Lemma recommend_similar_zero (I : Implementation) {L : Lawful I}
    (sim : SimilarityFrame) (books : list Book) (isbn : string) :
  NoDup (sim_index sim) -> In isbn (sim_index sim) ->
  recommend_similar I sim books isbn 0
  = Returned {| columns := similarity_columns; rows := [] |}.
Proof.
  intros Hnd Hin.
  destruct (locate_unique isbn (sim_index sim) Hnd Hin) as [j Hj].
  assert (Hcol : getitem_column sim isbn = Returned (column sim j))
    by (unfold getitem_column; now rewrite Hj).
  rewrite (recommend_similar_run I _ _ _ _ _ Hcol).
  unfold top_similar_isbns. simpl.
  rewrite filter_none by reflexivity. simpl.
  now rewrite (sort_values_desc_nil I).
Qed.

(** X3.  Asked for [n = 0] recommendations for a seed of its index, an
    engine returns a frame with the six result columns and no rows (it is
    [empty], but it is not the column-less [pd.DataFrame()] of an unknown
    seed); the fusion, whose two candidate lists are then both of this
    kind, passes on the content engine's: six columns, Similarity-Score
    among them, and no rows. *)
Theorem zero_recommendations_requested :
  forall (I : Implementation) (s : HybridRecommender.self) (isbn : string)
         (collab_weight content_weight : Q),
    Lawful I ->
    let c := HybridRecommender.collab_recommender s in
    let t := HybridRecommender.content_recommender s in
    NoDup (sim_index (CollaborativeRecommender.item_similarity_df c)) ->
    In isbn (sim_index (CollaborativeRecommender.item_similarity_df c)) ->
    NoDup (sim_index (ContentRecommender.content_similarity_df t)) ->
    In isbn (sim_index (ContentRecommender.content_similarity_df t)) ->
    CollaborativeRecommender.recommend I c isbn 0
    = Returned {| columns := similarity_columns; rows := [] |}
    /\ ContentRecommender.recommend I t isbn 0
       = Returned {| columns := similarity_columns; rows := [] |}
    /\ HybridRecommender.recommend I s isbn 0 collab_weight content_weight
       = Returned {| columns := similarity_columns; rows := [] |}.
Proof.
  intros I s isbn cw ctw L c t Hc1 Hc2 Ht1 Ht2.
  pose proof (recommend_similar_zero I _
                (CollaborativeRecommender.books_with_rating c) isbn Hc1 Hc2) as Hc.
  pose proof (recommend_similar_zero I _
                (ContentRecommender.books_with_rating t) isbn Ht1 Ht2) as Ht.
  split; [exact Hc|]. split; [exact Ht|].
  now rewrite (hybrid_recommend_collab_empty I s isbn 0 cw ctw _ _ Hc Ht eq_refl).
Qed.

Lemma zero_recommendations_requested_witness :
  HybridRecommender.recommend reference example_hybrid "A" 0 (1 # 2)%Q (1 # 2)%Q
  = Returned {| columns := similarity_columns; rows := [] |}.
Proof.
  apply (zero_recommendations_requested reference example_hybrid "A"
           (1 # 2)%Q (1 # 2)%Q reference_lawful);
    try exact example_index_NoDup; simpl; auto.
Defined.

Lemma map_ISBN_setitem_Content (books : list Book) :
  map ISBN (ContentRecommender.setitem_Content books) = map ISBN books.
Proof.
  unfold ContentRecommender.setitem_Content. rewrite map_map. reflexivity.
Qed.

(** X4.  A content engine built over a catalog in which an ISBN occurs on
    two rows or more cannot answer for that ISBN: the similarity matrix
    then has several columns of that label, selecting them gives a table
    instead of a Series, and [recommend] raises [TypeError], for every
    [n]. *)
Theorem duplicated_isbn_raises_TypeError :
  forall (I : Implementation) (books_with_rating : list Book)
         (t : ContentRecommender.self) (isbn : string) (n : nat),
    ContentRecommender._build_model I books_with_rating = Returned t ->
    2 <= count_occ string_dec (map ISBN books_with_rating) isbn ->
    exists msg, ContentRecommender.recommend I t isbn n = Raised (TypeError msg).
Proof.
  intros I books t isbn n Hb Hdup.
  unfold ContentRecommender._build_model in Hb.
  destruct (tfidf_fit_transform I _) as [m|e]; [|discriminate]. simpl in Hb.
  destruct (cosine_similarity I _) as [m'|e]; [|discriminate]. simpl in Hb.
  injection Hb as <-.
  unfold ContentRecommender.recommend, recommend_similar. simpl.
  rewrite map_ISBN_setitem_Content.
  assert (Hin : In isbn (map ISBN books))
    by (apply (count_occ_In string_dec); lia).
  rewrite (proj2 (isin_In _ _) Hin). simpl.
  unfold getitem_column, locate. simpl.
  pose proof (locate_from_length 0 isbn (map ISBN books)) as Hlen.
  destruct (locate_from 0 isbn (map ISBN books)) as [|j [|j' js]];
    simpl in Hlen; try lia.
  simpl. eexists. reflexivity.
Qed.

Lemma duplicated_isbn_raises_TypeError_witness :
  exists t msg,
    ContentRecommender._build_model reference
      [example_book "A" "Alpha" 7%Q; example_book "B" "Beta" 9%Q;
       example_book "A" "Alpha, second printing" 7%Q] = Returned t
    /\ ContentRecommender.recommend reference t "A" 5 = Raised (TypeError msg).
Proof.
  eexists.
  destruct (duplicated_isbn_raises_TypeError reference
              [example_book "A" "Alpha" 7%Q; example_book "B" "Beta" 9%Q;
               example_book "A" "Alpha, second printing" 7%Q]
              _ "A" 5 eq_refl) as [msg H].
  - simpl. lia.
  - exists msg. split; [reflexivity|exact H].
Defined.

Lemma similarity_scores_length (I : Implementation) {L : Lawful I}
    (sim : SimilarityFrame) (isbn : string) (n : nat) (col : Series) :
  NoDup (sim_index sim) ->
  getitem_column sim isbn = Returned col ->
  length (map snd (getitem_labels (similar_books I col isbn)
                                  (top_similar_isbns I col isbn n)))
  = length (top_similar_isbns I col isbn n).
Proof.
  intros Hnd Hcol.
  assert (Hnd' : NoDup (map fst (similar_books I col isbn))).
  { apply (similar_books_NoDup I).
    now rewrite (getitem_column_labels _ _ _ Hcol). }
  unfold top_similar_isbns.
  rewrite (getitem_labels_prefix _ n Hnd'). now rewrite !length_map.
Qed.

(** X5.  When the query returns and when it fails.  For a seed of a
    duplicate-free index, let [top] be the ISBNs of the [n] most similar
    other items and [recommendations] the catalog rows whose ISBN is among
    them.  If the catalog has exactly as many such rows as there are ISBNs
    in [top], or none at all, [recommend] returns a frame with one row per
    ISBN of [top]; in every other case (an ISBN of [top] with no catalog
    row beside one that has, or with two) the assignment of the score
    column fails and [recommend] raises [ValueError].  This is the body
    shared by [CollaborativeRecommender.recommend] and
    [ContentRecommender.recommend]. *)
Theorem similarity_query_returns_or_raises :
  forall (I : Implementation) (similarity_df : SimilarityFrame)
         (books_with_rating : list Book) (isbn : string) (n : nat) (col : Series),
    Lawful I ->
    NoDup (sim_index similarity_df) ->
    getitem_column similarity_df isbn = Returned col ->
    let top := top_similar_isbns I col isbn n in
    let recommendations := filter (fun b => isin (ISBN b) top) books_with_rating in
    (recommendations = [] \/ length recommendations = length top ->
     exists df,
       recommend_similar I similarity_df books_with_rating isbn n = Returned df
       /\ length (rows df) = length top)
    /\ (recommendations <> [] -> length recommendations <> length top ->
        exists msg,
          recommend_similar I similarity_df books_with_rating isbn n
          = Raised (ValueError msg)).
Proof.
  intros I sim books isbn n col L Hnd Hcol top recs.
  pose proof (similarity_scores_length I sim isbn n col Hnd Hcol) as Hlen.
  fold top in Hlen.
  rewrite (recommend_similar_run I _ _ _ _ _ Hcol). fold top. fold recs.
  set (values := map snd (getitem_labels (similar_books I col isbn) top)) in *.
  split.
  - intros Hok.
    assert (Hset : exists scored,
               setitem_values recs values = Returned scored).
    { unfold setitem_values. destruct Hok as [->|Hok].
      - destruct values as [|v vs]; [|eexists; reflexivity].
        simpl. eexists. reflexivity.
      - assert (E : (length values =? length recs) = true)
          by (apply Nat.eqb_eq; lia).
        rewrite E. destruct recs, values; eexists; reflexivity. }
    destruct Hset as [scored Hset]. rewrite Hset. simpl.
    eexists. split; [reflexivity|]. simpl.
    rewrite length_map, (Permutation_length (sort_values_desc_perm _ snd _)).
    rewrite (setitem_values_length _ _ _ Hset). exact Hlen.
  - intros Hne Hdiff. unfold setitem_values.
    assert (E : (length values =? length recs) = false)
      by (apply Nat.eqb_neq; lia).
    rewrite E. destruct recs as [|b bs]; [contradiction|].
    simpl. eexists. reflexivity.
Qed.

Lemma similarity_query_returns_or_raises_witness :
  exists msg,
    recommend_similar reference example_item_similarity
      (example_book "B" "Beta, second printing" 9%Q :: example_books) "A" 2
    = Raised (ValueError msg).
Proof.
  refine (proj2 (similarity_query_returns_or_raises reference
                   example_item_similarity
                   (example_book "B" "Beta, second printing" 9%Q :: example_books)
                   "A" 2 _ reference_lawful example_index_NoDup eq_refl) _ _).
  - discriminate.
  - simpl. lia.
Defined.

+++++

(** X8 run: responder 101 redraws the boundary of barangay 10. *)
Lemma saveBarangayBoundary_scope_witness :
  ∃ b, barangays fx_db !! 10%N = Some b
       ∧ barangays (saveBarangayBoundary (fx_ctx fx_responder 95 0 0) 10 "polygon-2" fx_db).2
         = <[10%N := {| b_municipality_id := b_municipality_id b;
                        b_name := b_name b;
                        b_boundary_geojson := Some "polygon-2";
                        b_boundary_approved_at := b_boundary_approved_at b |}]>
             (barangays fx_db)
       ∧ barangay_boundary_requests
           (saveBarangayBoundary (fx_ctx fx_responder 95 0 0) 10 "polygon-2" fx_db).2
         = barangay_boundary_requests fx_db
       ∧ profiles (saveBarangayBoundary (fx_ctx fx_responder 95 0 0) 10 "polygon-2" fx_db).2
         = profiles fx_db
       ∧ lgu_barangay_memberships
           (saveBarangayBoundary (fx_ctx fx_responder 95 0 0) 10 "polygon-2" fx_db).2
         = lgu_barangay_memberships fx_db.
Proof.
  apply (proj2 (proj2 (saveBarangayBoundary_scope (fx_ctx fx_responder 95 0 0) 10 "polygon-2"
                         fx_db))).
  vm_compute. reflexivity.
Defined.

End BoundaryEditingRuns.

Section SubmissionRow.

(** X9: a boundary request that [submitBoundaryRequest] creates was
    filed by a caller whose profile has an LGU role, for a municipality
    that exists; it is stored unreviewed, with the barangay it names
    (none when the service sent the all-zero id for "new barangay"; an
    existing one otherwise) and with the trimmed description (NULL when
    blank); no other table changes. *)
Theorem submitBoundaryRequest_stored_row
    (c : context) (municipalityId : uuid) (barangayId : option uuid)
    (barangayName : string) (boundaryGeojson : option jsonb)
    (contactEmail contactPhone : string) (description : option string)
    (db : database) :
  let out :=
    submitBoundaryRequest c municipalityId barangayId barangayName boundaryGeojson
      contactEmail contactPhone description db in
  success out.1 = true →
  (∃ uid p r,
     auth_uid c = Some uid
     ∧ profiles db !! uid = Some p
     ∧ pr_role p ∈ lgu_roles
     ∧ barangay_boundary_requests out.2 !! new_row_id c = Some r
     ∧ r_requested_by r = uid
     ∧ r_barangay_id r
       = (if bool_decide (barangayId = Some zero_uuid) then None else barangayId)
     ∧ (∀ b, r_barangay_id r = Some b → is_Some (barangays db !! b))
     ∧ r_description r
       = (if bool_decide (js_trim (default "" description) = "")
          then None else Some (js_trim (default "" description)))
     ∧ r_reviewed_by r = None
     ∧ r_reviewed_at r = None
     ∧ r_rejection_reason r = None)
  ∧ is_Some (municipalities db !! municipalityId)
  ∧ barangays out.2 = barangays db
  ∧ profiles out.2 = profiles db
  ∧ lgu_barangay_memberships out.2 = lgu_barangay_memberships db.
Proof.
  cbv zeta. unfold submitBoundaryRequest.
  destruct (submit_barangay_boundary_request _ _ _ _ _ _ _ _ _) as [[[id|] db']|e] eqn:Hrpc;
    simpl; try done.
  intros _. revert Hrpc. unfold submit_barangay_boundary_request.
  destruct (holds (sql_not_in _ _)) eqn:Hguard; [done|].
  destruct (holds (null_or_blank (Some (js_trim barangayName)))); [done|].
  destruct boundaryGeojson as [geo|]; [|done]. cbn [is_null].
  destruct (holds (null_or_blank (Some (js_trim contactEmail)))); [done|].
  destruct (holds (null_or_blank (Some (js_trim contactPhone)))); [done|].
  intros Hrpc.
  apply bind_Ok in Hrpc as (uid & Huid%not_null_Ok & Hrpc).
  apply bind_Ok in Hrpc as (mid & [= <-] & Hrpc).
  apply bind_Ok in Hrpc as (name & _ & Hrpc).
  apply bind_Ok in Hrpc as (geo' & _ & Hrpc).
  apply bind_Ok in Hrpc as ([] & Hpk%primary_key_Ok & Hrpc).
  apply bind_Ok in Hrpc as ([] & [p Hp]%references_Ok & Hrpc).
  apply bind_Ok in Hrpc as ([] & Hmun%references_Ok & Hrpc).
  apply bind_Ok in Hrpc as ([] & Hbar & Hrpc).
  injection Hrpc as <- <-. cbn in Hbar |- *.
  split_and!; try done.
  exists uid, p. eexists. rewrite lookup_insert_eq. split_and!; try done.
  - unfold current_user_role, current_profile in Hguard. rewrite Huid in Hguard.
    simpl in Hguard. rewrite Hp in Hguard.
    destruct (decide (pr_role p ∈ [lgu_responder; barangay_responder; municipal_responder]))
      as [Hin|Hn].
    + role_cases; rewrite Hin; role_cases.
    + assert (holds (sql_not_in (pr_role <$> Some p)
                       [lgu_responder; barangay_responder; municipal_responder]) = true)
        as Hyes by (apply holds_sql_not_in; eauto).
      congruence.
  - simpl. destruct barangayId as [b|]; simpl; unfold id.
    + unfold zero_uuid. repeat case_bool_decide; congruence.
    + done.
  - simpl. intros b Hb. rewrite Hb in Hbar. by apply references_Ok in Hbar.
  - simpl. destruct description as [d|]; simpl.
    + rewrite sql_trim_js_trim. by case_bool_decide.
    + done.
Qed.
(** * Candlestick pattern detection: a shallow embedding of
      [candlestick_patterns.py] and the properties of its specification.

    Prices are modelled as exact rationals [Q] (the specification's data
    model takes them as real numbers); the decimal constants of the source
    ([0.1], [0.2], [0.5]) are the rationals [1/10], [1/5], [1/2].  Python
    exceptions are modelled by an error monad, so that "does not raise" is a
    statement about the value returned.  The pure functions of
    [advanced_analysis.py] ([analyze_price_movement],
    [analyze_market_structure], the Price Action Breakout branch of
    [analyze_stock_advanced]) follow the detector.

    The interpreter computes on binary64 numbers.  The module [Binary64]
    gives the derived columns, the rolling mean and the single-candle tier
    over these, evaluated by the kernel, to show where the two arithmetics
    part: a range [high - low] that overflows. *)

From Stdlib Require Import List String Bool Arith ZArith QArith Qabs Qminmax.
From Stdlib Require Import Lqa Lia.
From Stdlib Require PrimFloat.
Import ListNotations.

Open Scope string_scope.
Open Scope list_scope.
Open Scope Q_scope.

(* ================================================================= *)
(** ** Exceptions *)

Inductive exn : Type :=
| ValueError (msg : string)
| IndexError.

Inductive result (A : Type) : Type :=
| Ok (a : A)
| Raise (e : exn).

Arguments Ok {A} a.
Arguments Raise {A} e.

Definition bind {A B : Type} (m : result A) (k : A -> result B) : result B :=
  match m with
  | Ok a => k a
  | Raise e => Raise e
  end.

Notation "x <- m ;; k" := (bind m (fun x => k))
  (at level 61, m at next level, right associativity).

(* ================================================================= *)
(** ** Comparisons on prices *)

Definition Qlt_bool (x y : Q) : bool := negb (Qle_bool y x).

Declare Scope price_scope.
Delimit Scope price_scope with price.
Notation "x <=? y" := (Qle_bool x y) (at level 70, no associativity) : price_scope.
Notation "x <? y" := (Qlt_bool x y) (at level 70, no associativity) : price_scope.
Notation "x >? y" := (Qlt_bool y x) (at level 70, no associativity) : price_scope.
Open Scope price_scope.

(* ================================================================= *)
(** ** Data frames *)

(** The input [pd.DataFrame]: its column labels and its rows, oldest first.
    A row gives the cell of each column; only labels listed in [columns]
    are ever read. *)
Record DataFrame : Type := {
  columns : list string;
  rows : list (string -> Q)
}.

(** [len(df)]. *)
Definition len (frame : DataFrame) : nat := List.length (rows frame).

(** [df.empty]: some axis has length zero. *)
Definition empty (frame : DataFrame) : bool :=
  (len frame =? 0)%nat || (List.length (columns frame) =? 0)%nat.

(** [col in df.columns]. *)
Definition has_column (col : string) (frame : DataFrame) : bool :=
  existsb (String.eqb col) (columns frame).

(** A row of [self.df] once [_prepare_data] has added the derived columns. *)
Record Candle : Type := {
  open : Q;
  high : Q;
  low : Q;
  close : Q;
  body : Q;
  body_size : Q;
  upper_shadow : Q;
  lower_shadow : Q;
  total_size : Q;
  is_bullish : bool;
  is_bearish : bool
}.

+++++

DESCRIPTION OF THE TASK:
Find the word "Inductive" in the entries, and copy every line it shows up in.

FINISHED EXERCISE:
Inductive exn : Type :=
Inductive result (A : Type) : Type :=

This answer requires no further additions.